▸ **Work request**
Say how many lines of the data contain "that", and nothing more.

▸ **Available records**
(** * company-mapping: geocoding retries, response parsing and the row processor

    A shallow embedding of [tasks/validation.py] and [tasks/mapping.py].

    Python values are modelled as follows.
    - [str] is [string]; a character is a code point below 256.
    - [dict] with string keys is [gmap string _].
    - An exception is a value of [exn]; code that can raise returns an
      [outcome]; code that also mutates state is a function
      [S -> S * outcome A], so the state reached when an exception is
      raised is still visible to the handler, as in Python.
    - Calls to the logger have no effect on any value computed by the
      program and are left out. *)

From Stdlib Require Import ZArith Ascii String List Bool Lia.
From Stdlib Require Import Floats.SpecFloat.
From stdpp Require Import base option list gmap strings pretty.

Open Scope string_scope.

(** ** Exceptions and outcomes *)

Record exn := mkExn { exn_class : string; exn_message : string }.

Inductive outcome (A : Type) : Type :=
| Ret (a : A)
| Raise (e : exn).
Arguments Ret {A} a.
Arguments Raise {A} e.

Definition is_ret {A} (o : outcome A) : bool :=
  match o with Ret _ => true | Raise _ => false end.

(** Pure code that may raise. *)
Definition obind {A B} (o : outcome A) (k : A -> outcome B) : outcome B :=
  match o with
  | Ret a => k a
  | Raise e => Raise e
  end.

(** Code over a mutable state [S] that may raise. *)
Definition M (S A : Type) : Type := S -> S * outcome A.

Definition ret {S A} (a : A) : M S A := fun s => (s, Ret a).
Definition raise {S A} (e : exn) : M S A := fun s => (s, Raise e).
Definition bind {S A B} (c : M S A) (k : A -> M S B) : M S B :=
  fun s =>
    match c s with
    | (s', Ret a) => k a s'
    | (s', Raise e) => (s', Raise e)
    end.
Definition lift {S A} (o : outcome A) : M S A := fun s => (s, o).
Definition gets {S A} (f : S -> A) : M S A := fun s => (s, Ret (f s)).
Definition modify {S} (f : S -> S) : M S unit := fun s => (f s, Ret tt).

(** [try: c except Exception as e: h e] *)
Definition try_except {S A} (c : M S A) (h : exn -> M S A) : M S A :=
  fun s =>
    match c s with
    | (s', Ret a) => (s', Ret a)
    | (s', Raise e) => h e s'
    end.

(** [for x in xs: body x] *)
Fixpoint for_each {S A} (xs : list A) (body : A -> M S unit) : M S unit :=
  match xs with
  | [] => ret tt
  | x :: xs' => bind (body x) (fun _ => for_each xs' body)
  end.

(** [c] never changes the part [f] of the state, whether it returns or
    raises. *)
Definition preserves {S A X} (f : S -> X) (c : M S A) : Prop :=
  forall s, f (fst (c s)) = f s.

(** [c] keeps the property [P] of the state, whether it returns or raises. *)
Definition invariant {S A} (P : S -> Prop) (c : M S A) : Prop :=
  forall s, P s -> P (fst (c s)).

Declare Scope py_scope.
Delimit Scope py_scope with py.
Notation "x <- c1 ;; c2" := (bind c1 (fun x => c2))
  (at level 100, c1 at next level, right associativity) : py_scope.
Notation "c1 ;; c2" := (bind c1 (fun _ => c2))
  (at level 100, right associativity) : py_scope.
Notation "x <-! c1 ;; c2" := (obind c1 (fun x => c2))
  (at level 100, c1 at next level, right associativity) : py_scope.
Open Scope py_scope.

(** ** Python built-ins used by the program *)

Module Py.

Definition IndexError : exn := mkExn "IndexError" "list index out of range".

(** [l[i]] for [i >= 0]. *)
Definition index {A} (l : list A) (i : nat) : outcome A :=
  match nth_error l i with
  | Some a => Ret a
  | None => Raise IndexError
  end.

Definition LF : string := String "010"%char "".

(** [str.split(sep)] for a non-empty [sep]: scan from the left, cut at
    every occurrence of [sep] that does not overlap the previous one.
    [skip] counts the characters of a separator still to be dropped. *)
Fixpoint split_from (sep : string) (skip : nat) (s : string) : list string :=
  match s with
  | EmptyString => [EmptyString]
  | String c s' =>
      match skip with
      | S k => split_from sep k s'
      | O =>
          if String.prefix sep s
          then EmptyString :: split_from sep (String.length sep - 1) s'
          else match split_from sep 0 s' with
               | piece :: rest => String c piece :: rest
               | [] => [String c EmptyString]
               end
      end
  end.

Definition split (s sep : string) : list string := split_from sep 0 s.

(** [str.isspace] on one character: the code points below 256 that
    Python counts as whitespace. *)
Definition isspace (c : ascii) : bool :=
  let n := nat_of_ascii c in
  (((9 <=? n) && (n <=? 13)) || ((28 <=? n) && (n <=? 32))
   || (n =? 133) || (n =? 160))%nat.

Fixpoint lstrip (s : string) : string :=
  match s with
  | EmptyString => EmptyString
  | String c s' => if isspace c then lstrip s' else s
  end.

Fixpoint rstrip (s : string) : string :=
  match s with
  | EmptyString => EmptyString
  | String c s' =>
      match rstrip s' with
      | EmptyString => if isspace c then EmptyString else String c EmptyString
      | r => String c r
      end
  end.

(** [str.strip()] *)
Definition strip (s : string) : string := rstrip (lstrip s).

(** [sub in s] *)
Fixpoint str_contains (sub s : string) : bool :=
  String.prefix sub s
  || match s with
     | EmptyString => false
     | String _ s' => str_contains sub s'
     end.

(** [sorted(l)] on strings, by insertion; [str] compares by code point. *)
Fixpoint insert_sorted (x : string) (l : list string) : list string :=
  match l with
  | [] => [x]
  | y :: l' => if String.leb x y then x :: l else y :: insert_sorted x l'
  end.

Definition sorted (l : list string) : list string := fold_right insert_sorted [] l.

(** [sep.join(l)] *)
Definition join (sep : string) (l : list string) : string := String.concat sep l.

(** [f == 0.0]: true of both zeros, [0.0] and [-0.0]. *)
Definition float_is_zero (f : spec_float) : bool :=
  match f with
  | S754_zero _ => true
  | _ => false
  end.

(** Truthiness of a float: every float but the two zeros. *)
Definition float_truthy (f : spec_float) : bool := negb (float_is_zero f).

Definition KeyError (k : string) : exn := mkExn "KeyError" k.

(** [d[k]] *)
Definition getitem {A} (d : gmap string A) (k : string) : outcome A :=
  match d !! k with
  | Some a => Ret a
  | None => Raise (KeyError k)
  end.

(** [k in d] *)
Definition contains {A} (d : gmap string A) (k : string) : bool :=
  bool_decide (is_Some (d !! k)).

(** Truthiness of a dict: [len(d) != 0]. *)
Definition dict_truthy {A} (d : gmap string A) : bool := negb (size d =? 0)%nat.

(** Truthiness of a list. *)
Definition list_truthy {A} (l : list A) : bool :=
  match l with
  | [] => false
  | _ :: _ => true
  end.

End Py.

(** ** tasks/validation.py *)

Module Validation.

(** The [try] block of [parse_openai_response]. *)
Definition extract_fields (response : string) : outcome (string * string * string) :=
  let lines := Py.split response Py.LF in
  line0 <-! Py.index lines 0 ;;
  field0 <-! Py.index (Py.split line0 ": ") 1 ;;
  let agreement := Py.strip field0 in
  line1 <-! Py.index lines 1 ;;
  field1 <-! Py.index (Py.split line1 ": ") 1 ;;
  let strategy := Py.strip field1 in
  explanation <-!
    (if String.eqb agreement "Disagree" && (2 <? length lines)%nat
     then line2 <-! Py.index lines 2 ;;
          field2 <-! Py.index (Py.split line2 ": ") 1 ;;
          Ret (Py.strip field2)
     else Ret "") ;;
  Ret (agreement, strategy, explanation).

Definition parse_openai_response (response : string) : string * string * string :=
  match extract_fields response with
  | Ret fields => fields
  | Raise _ => ("Error", "Error", "Error")
  end.

Definition sentinel : string * string * string := ("Error", "Error", "Error").

(** *** The row processor *)

(** A cell of the column [RE_Strategy_Codes]: pandas reads an empty cell
    as the float NaN, which has no method [split]. *)
Inductive cell :=
| Text (s : string)
| NaN.

Record row := mkRow {
  Company_Name : string;
  City : string;
  Country : string;
  RE_Strategy_Codes : cell;
  Short_Description : string
}.

Record dataframe := mkFrame {
  columns : list string;
  rows : list row
}.

(** The frame written by [to_csv]: the input rows and the three new columns. *)
Record output := mkOutput {
  out_rows : list row;
  openai_agreement : list string;
  openai_strategy : list string;
  openai_explanation : list string
}.

Definition required_columns : list string :=
  ["Company_Name"; "City"; "Country"; "RE_Strategy_Codes"; "RE_Strategy_Names";
   "Short_Description"].

Definition validate_columns (df : dataframe) (required : list string) : bool :=
  let missing_columns :=
    List.filter (fun col => negb (bool_decide (col ∈ columns df))) required in
  match missing_columns with
  | [] => true
  | _ => false
  end.

Definition handle_row_error (r : row) (error_message : string) : string :=
  "Error in OpenAI response".

Definition get_cache_key (company_name city country strategy_code : string) : string :=
  company_name ++ "_" ++ city ++ "_" ++ country ++ "_" ++ strategy_code.

Definition cell_split (c : cell) (sep : string) : outcome (list string) :=
  match c with
  | Text s => Ret (Py.split s sep)
  | NaN => Raise (mkExn "AttributeError" "'float' object has no attribute 'split'")
  end.

(** A line of the written CSV whose input cells are all empty. *)
Definition blank_row : row := mkRow "" "" "" NaN "".

(** A frame of [n] lines without a value: pandas holds NaN in each
    cell, and [to_csv] writes NaN as the empty string. *)
Definition blank (n : nat) : output :=
  mkOutput (repeat blank_row n) (repeat "" n) (repeat "" n) (repeat "" n).

Definition put_agreement (o : output) (values : list string) : output :=
  mkOutput (out_rows o) values (openai_strategy o) (openai_explanation o).

Definition put_strategy (o : output) (values : list string) : output :=
  mkOutput (out_rows o) (openai_agreement o) values (openai_explanation o).

Definition put_explanation (o : output) (values : list string) : output :=
  mkOutput (out_rows o) (openai_agreement o) (openai_strategy o) values.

▸ **Problem solution**
6